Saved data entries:
(** The reason names each attempt and its date. *)
(* src: services/iga_gov_rollout_jobs.go:250-255 (GovRollout.backToDraftTx, part) *)
Definition draft_reason (attempts : list AttemptDuringObservation) : string :=
  Join (sort_slice str_lt ((fun a => at_Service a +:+ " was attempted during observation on " +:+ format_date (at_At a)) <$> attempts)) "; ".

(* src: services/iga_gov_rollout_jobs.go:249-275 (GovRollout.backToDraftTx) *)
Definition backToDraftTx (now : Time) (cx : rctx) (ro : Rollout) (attempts : list AttemptDuringObservation) (d : RDB) : RDB :=
  let vid := pv_ID (cx_Version cx) in
  let reason := draft_reason attempts in
  let d := put_Versions (alter (fun v => if bool_decide (pv_Status v ∈ ["in_review"; "approved"]) then draft_again now v else v) vid
                           (rd_Versions d)) d in
  let d := put_Approvals ((fun a => if (ap_VersionID a =? vid)%string && (ap_Decision a =? "approve")%string && bool_decide (ap_RevokedAt a = None)
                                    then revoke now ("version back to draft: " +:+ reason) a else a) <$> rd_Approvals d) d in
  let d := CancelReviewTx now cx ("version back to draft: " +:+ reason) d in
  let d := appendGovEvent cx "rollout.returned_to_draft" "" None
             [("rollout_id", GString (rl_ID ro)); ("version_no", GInt (pv_VersionNo (cx_Version cx)));
              ("previous_status", GString (pv_Status (cx_Version cx)));
              ("attempts", GSlice ((fun a => GStruct [("role_id", GString (at_RoleID a)); ("service", GString (at_Service a));
                                                      ("at", time_val (at_At a))]) <$> attempts));
              ("reason", GString reason)] d in
  pauseTx now "" cx ro GovPauseReturnedToDraft reason [] d.

(** A newer revision was already read. *)
Definition newer_read (rev : Z) (g : GovRolloutResults) : bool :=
  match rr_Observation g with Some o => rev <? ob_Rev o | None => false end.

(** The transaction of an observation's tick; [res] was evaluated before it. *)
(* src: services/iga_gov_rollout_jobs.go:216-244 (GovRollout.tickObserve, part) *)
Definition observe_body (now : Time) (rev : Z) (res : ObservationResult) (cx : rctx) (ro : Rollout) (d : RDB) : outcome RDB :=
  let g := rl_GateResults ro in
  if newer_read rev g then Done d
  else
    let g := with_Observation {| ob_Rev := rev; ob_EvaluatedAt := now; ob_Result := res |} g in
    match or_BackToDraft res with
    | (_ :: _) as attempts => Done (backToDraftTx now cx (stored now ro g) attempts (saveTx now ro g d))
    | [] =>
        if or_Complete res
        then Done (appendGovEvent cx "rollout.observation_completed" "" None
                     [("rollout_id", GString (rl_ID ro)); ("rev", GInt rev); ("required_after", time_val (or_RequiredAfter res));
                      ("version_status", GString (pv_Status (cx_Version cx)))]
                     (saveTx now (to_stage GovRolloutAwaitingApproval ro) g d))
        else Done (appendGovEvent cx "rollout.observation_checked" "" None
                     [("rollout_id", GString (rl_ID ro)); ("rev", GInt rev); ("awaiting_report", strings_val (or_AwaitingReport res));
                      ("needs_refresh", GBool (or_NeedsRefresh res)); ("observe_until", opt_time_val (rl_ObserveUntil ro));
                      ("required_after", time_val (or_RequiredAfter res))]
                     (saveTx now ro g d))
    end.

(* src: services/iga_gov_rollout_jobs.go:199-245 (GovRollout.tickObserve) *)
Definition tickObserve (now : Time) (f : PolicyJobFence) (rev : Z) (cx : rctx) (ro : Rollout) (d : RDB) : RDB * outcome unit :=
  if negb (bool_decide (pv_Status (cx_Version cx) ∈ ["in_review"; "approved"])) then (d, Done tt)
  else if newer_read rev (rl_GateResults ro) then (d, Done tt)
  else match rl_ObserveUntil ro with
       | None => (d, Refused (JobAbandoned "the rollout has no observe_until"))
       | Some until =>
           let res := EvaluateObservation until now (observationTargets d cx rev) in
           commit (locked_tx f GovRolloutObserve (observe_body now rev res) (pv_ID (cx_Version cx))) d
       end.

(* src: services/iga_gov_rollout_jobs.go:277-287 (sameGateOutcomes) *)
Definition sameGateOutcomes (a b : GovRolloutCanary) : bool :=
  let key g := (gr_Gate g, gr_Outcome g, gr_Reason g) in
  (ca_State a =? ca_State b)%string && (length (ca_Accepted a) =? length (ca_Accepted b))%nat &&
  bool_decide ((key <$> ca_Gates a) = (key <$> ca_Gates b)).

(* src: services/iga_gov_rollout_jobs.go:385-390 (GovRollout.tickCanary, part) *)
Definition failed_gates (res : CanaryResult) : string :=
  Join ((fun g => gr_Gate g +:+ " (" +:+ gr_Reason g +:+ ")") <$> List.filter (outcome_is OutcomeFailed) (cr_Gates res)) ", ".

- What the task asks
Repeat exactly the lines above, starting with the first line of the records and finishing with the line holding "let vid := pv_ID (cx_Version cx) in". Add no other line.

- Exercise response
(** The reason names each attempt and its date. *)
(* src: services/iga_gov_rollout_jobs.go:250-255 (GovRollout.backToDraftTx, part) *)
Definition draft_reason (attempts : list AttemptDuringObservation) : string :=
  Join (sort_slice str_lt ((fun a => at_Service a +:+ " was attempted during observation on " +:+ format_date (at_At a)) <$> attempts)) "; ".

(* src: services/iga_gov_rollout_jobs.go:249-275 (GovRollout.backToDraftTx) *)
Definition backToDraftTx (now : Time) (cx : rctx) (ro : Rollout) (attempts : list AttemptDuringObservation) (d : RDB) : RDB :=
  let vid := pv_ID (cx_Version cx) in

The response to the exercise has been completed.